The traumatic events we suffer as children can lead to lasting physical and mental health challenges, two decades of research show. According to researchers, those negative health outcomes don’t have to be a child’s destiny. Recently, communities across North Carolina have been actively working to find ways to help reshape the paths for children in such situations. Bladen County has joined that effort and a special viewing of a documentary is scheduled in January in the county. Bladen Community College (BCC) is hosting the event along with other organizations that are interested in increasing awareness and providing support for children and their families.
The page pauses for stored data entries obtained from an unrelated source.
(** [root := new(pageRoot); *root = *m.roots[high]; m.roots[high] = root] *)
Lemma clone_high T h c high ml rs l a :
  inv T h c -> rootsCloned c = true -> high <> 0 ->
  cRoots c = Some ml -> hMaps h !! ml = Some rs -> rs !! high = Some l -> hRoots h !! l = Some a ->
  cloneStep T h c
    (mkHeap (hPages h) (hBuckets h) (<[hNext h := a]> (hRoots h))
       (<[ml := <[high := hNext h]> rs]> (hMaps h)) (hNext h + 1))
    (markCloned c high pagedMapClonedRoot).
Proof.
  intros I Hf Hh Hl Hrs Hlk Ha. set (h2 := mkHeap _ _ _ _ _).
  set (h1 := mkHeap (hPages h) (hBuckets h) (<[hNext h := a]> (hRoots h)) (hMaps h) (hNext h + 1)).
  destruct (alloc_ok T h c h1 I eq_refl) as (I1 & A1 & D1 & R1 & B1 & P1).
  { intros l' Hl'. simpl. by rewrite lookup_insert_ne. }
  destruct (unreached _ _ _ I) as (U1 & U2 & _ & _).
  assert (HT : T <= hNext h) by apply I.
  assert (HTm : T <= ml) by (by eapply (o_map T h c); [apply I|..]).
  assert (Hml : ml < hNext h) by (eapply (b_map _ h c); [apply reach_lt; apply I|done]).
  assert (HRl : rootLoc h c high = Some l).
  { unfold rootLoc. destruct (N.eqb_spec high 0); [done|]. rewrite Hl. simpl. by rewrite Hrs. }
  destruct (g_root _ _ (i_good _ _ _ I) _ _ HRl) as (a' & Ha' & Hlen).
  rewrite Ha in Ha'. injection Ha' as <-.
  destruct (g_map _ _ (i_good _ _ _ I) _ Hl) as (rs' & Hrs' & H0'). rewrite Hrs in Hrs'.
  injection Hrs' as <-.
  assert (HR : forall x, rootLoc h2 c x = if decide (x = high) then Some (hNext h) else rootLoc h1 c x).
  { intros x. unfold rootLoc. destruct (N.eqb_spec x 0) as [->|]; [by rewrite decide_False|].
    rewrite Hl. simpl. rewrite lookup_insert_eq, Hrs. simpl. case_decide as E.
    - subst. by rewrite lookup_insert_eq.
    - by rewrite lookup_insert_ne. }
  destruct (set_root_ptr T h1 c h2 c high (Some (hNext h))) as (I2 & B2 & P2); try done.
  - intros l' Hl'. simpl in *. rewrite !lookup_insert_ne by lia.
    apply (i_fresh _ _ _ I). lia.
  - apply I1.
  - rewrite Hl. intros ? [= <-]. simpl. rewrite lookup_insert_eq. eexists. split; [done|].
    by rewrite lookup_insert_ne.
  - intros l0 [= <-]. split_and!; [done|intros x; rewrite R1; apply U2|].
    exists a. split_and!; [simpl; by rewrite lookup_insert_eq|done|].
    intros k. rewrite B1. unfold bucketLoc. rewrite HRl. simpl. by rewrite Ha.
  - by left.
  - assert (D2 : denote h2 c = denote h c).
    { rewrite <- D1. apply denote_same; try done; try apply I1; try apply I2.
      - intros x. rewrite HR. case_decide; [subst|done]. by rewrite R1, HRl.
      - intros. rewrite <- B2. done.
      - intros. rewrite P2. done. }
    split_and!; [|intros l' Hl'; simpl; rewrite !lookup_insert_ne by lia; done|done].
    apply mark_root; [done..|]. intros l0. rewrite HR, decide_True by done. by intros [= <-].
Qed.

Lemma denote_mark h c k f : denote h (markCloned c k f) = denote h c.
Proof. done. Qed.

Lemma cloneRootStep_ok T h c high :
  inv T h c ->
  exists h' c', cloneRootStep c high h = Some (c', h') /\ cloneStep T h c h' c' /\
                rootOwned c' high.
Proof.
  intros I. unfold cloneRootStep. destruct (N.eqb_spec high 0) as [->|Hh]; simpl.
  - destruct (root0Cloned c) eqn:Hf; simpl; [by eexists _, _|].
    destruct (cRoot0 c) as [l|] eqn:Hl.
    + destruct (g_root _ _ (i_good _ _ _ I) 0 l Hl) as (a & Ha & _).
      unfold hbind, loadRoot. rewrite Ha. simpl. eexists _, _. split; [done|].
      split; [by eapply clone_root0|done].
    + eexists _, _. split; [done|]. split; [|done]. split_and!; [|done|].
      * rewrite <- Hl at 1. apply flag_root0; [done|]. by rewrite Hl.
      * unfold denote. simpl. by rewrite Hl.
  - assert (Hmap : exists h1 c1,
      (if rootsCloned c then hret c
       else match cRoots c with
            | None => hret (set_cRoots c None true)
            | Some l => hbind (loadMap l) (fun rs => hbind (alloc (fun l' => storeMapAt l' rs))
                          (fun l' => hret (set_cRoots c (Some l') true)))
            end) h = Some (c1, h1) /\ cloneStep T h c h1 c1 /\ rootsCloned c1 = true).
    { destruct (rootsCloned c) eqn:Hf; [by eexists _, _|].
      destruct (cRoots c) as [ml|] eqn:Hl.
      - destruct (g_map _ _ (i_good _ _ _ I) _ Hl) as (rs & Hrs & _).
        unfold hbind, loadMap. rewrite Hrs. simpl. eexists _, _. split; [done|].
        split; [by eapply clone_map|done].
      - eexists _, _. split; [done|]. split; [|done]. split_and!; [|done|].
        + rewrite <- Hl at 1. apply flag_roots; [done..|]. by rewrite Hl.
        + unfold denote. simpl. by rewrite Hl. }
    destruct Hmap as (h1 & c1 & E & S1 & Hrc). unfold hbind at 1. rewrite E. clear E.
    pose proof S1 as (I1 & _ & _).
    destruct (isCloned c1 high pagedMapClonedRoot) eqn:Hc.
    + eexists _, _. split; [done|]. split; [done|]. unfold rootOwned.
      by destruct (N.eqb_spec high 0).
    + assert (Hown : rootOwned (markCloned c1 high pagedMapClonedRoot) high).
      { unfold rootOwned. destruct (N.eqb_spec high 0); [done|]. split; [done|].
        rewrite isCloned_mark, N.eqb_refl. by rewrite orb_true_r. }
      assert (Hnone : rootLoc h1 c1 high = None ->
                cloneStep T h1 c1 h1 (markCloned c1 high pagedMapClonedRoot)).
      { intros Hn. split_and!; [|done|done]. apply mark_root; [done..|]. by rewrite Hn. }
      assert (HRl : rootLoc h1 c1 high = ml ← cRoots c1; rs ← hMaps h1 !! ml; rs !! high).
      { unfold rootLoc. by destruct (N.eqb_spec high 0). }
      destruct (cRoots c1) as [ml|] eqn:Hl.
      2:{ eexists _, _. split; [done|]. split; [|done]. eapply cloneStep_trans; [exact S1|].
          by apply Hnone. }
      destruct (g_map _ _ (i_good _ _ _ I1) _ Hl) as (rs & Hrs & _).
      simpl in HRl. rewrite Hrs in HRl. simpl in HRl.
      unfold hbind, loadMap. rewrite Hrs. simpl.
      destruct (rs !! high) as [l|] eqn:Hlk.
      2:{ eexists _, _. split; [done|]. split; [|done]. eapply cloneStep_trans; [exact S1|].
          by apply Hnone. }
      destruct (g_root _ _ (i_good _ _ _ I1) _ _ HRl) as (a & Ha & _).
      unfold loadRoot. rewrite Ha. simpl. eexists _, _. split; [done|]. split; [|done].
      eapply cloneStep_trans; [exact S1|]. by eapply clone_high.
Qed.

Lemma cloneBucketStep_ok T h c high i rl :
  inv T h c -> rootOwned c high -> rootLoc h c high = Some rl -> high < 2 ^ 44 -> i < 128 ->
  exists h' c', cloneBucketStep c high i rl h = Some (c', h') /\ cloneStep T h c h' c' /\
    rootOwned c' high /\ rootLoc h' c' high = Some rl /\
    forall l, bucketLoc h' c' high i = Some l -> T <= l.
Proof.
  intros I Hown HRl Hh Hi. unfold cloneBucketStep.
  destruct (isCloned c (bucketKey high i) pagedMapClonedBucket) eqn:Hc.
  { eexists _, _. split; [done|]. split_and!; try done.
    by apply (o_bucket _ _ _ (i_own _ _ _ I) high i). }
  destruct (g_root _ _ (i_good _ _ _ I) _ _ HRl) as (a & Ha & _).
  assert (HBl : bucketLoc h c high i = idx a i).
  { unfold bucketLoc. rewrite HRl. simpl. by rewrite Ha. }
  unfold hbind at 1, loadRoot. rewrite Ha. simpl. unfold hbind at 1.
  destruct (idx a i) as [bl|] eqn:Hb.
  2:{ eexists _, _. split; [done|]. split; [split_and!; [|done|done]|split_and!; [|done|]].
      - by apply mark_bucket; [..|rewrite HBl].
      - by apply rootOwned_mark.
      - intros l Hl. change (bucketLoc h c high i = Some l) in Hl. congruence. }
  destruct (g_bucket _ _ (i_good _ _ _ I) _ _ _ HBl) as (b & Hb' & Hlen).
  unfold hbind, loadBucket. rewrite Hb'. simpl.
  set (h1 := mkHeap (hPages h) (<[hNext h := b]> (hBuckets h)) (hRoots h) (hMaps h) (hNext h + 1)).
  destruct (alloc_ok T h c h1 I eq_refl) as (I1 & A1 & D1 & R1 & B1 & P1).
  { intros l' Hl'. simpl. by rewrite lookup_insert_ne. }
  destruct (unreached _ _ _ I) as (_ & _ & U3 & _). assert (HT : T <= hNext h) by apply I.
  set (h2 := mkHeap (hPages h1) (hBuckets h1) (<[rl := upd a i (Some (hNext h))]> (hRoots h1))
               (hMaps h1) (hNext h1)).
  destruct (set_bucket_ptr T h1 c high i rl a (Some (hNext h)) h2) as (I2 & A2 & R2 & B2 & P2);
    [done|by rewrite R1|done|by eapply owned_root; [apply I|..]|done|done| |done|].
  { intros l [= <-]. split_and!; [done|intros; rewrite B1; apply U3|]. exists b.
    split_and!; [simpl; by rewrite lookup_insert_eq|done|]. intros j. rewrite P1. unfold pageLoc.
    rewrite HBl. simpl. by rewrite Hb'. }
  exists h2. eexists. split; [done|].
  assert (D2 : denote h2 c = denote h c).
  { rewrite <- D1. apply denote_same; try done; try apply I1; try apply I2.
    - intros. rewrite B2. case_decide as E; [injection E as -> ->|done]. by rewrite B1, HBl.
    - intros. rewrite P2. done. }
  assert (HT2 : forall l, bucketLoc h2 c high i = Some l -> T <= l).
  { intros l. rewrite B2, decide_True by done. by intros [= <-]. }
  split; [split_and!; [by apply mark_bucket|by eapply agree_trans|done]|].
  split_and!; [by apply rootOwned_mark| |exact HT2]. rewrite root_mark. by rewrite R2, R1.
Qed.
“Resilience: The Biology of Stress & the Science of Hope” will be shown on Tuesday, January 21 st at 11am and Monday, January 27 th at 6 p.m. in the auditorium on the campus of Bladen Community College. Local sponsors are: BCC, Bladen Innovative Approaches, Bladen Smart Start, District Attorney Office of the 13 th Judicial District and Healthy Start of Robeson County.
Prevent Child Abuse North Carolina teamed up with UNC-TV, the Child Trust Foundation, the Winer Family Foundation and others to host Resilience Week in November, a series of educational events and efforts featuring a statewide airing on UNC-TV’s public television station of an hour long documentary, “Resilience: The Biology of Stress & the Science of Hope” , about adverse childhood experiences. The film draws information from the CDC-Kaiser Permanente Adverse Childhood Experiences (ACE) Study, ground-breaking research that follows some 17,000 participants through their lives and links the presence of childhood abuse, neglect, homelessness, life in violent neighborhoods and early exposure to
substance abuse to negative health outcomes later in life.
Prevent Child Abuse North Carolina held screenings of the Resilience documentary for more than 10,000 individuals in the state, largely those who work closely with families and children including one held at the Bladen County Cooperative Extension, sponsored by Jon David, District Attorney of the 13 th Judicial District.
Several local agency representatives in attendance then began plans to bring the documentary to even a larger audience and hopefully stimulate conversations about how to combat the effects of trauma as a community.
The January screenings at Bladen Community Colleges are a chance to reach those interested in learning more about the research, ACEs and the supports that communities have to aid children and their families in reducing negative outcomes.
“We hope the community will come together and think about ways they can be a stronger support for families no matter what the setting,” said Barry Priest, Vice- President of Student Services at Bladen Community College and Co-Chair of the Behavior Interventions Team at the college.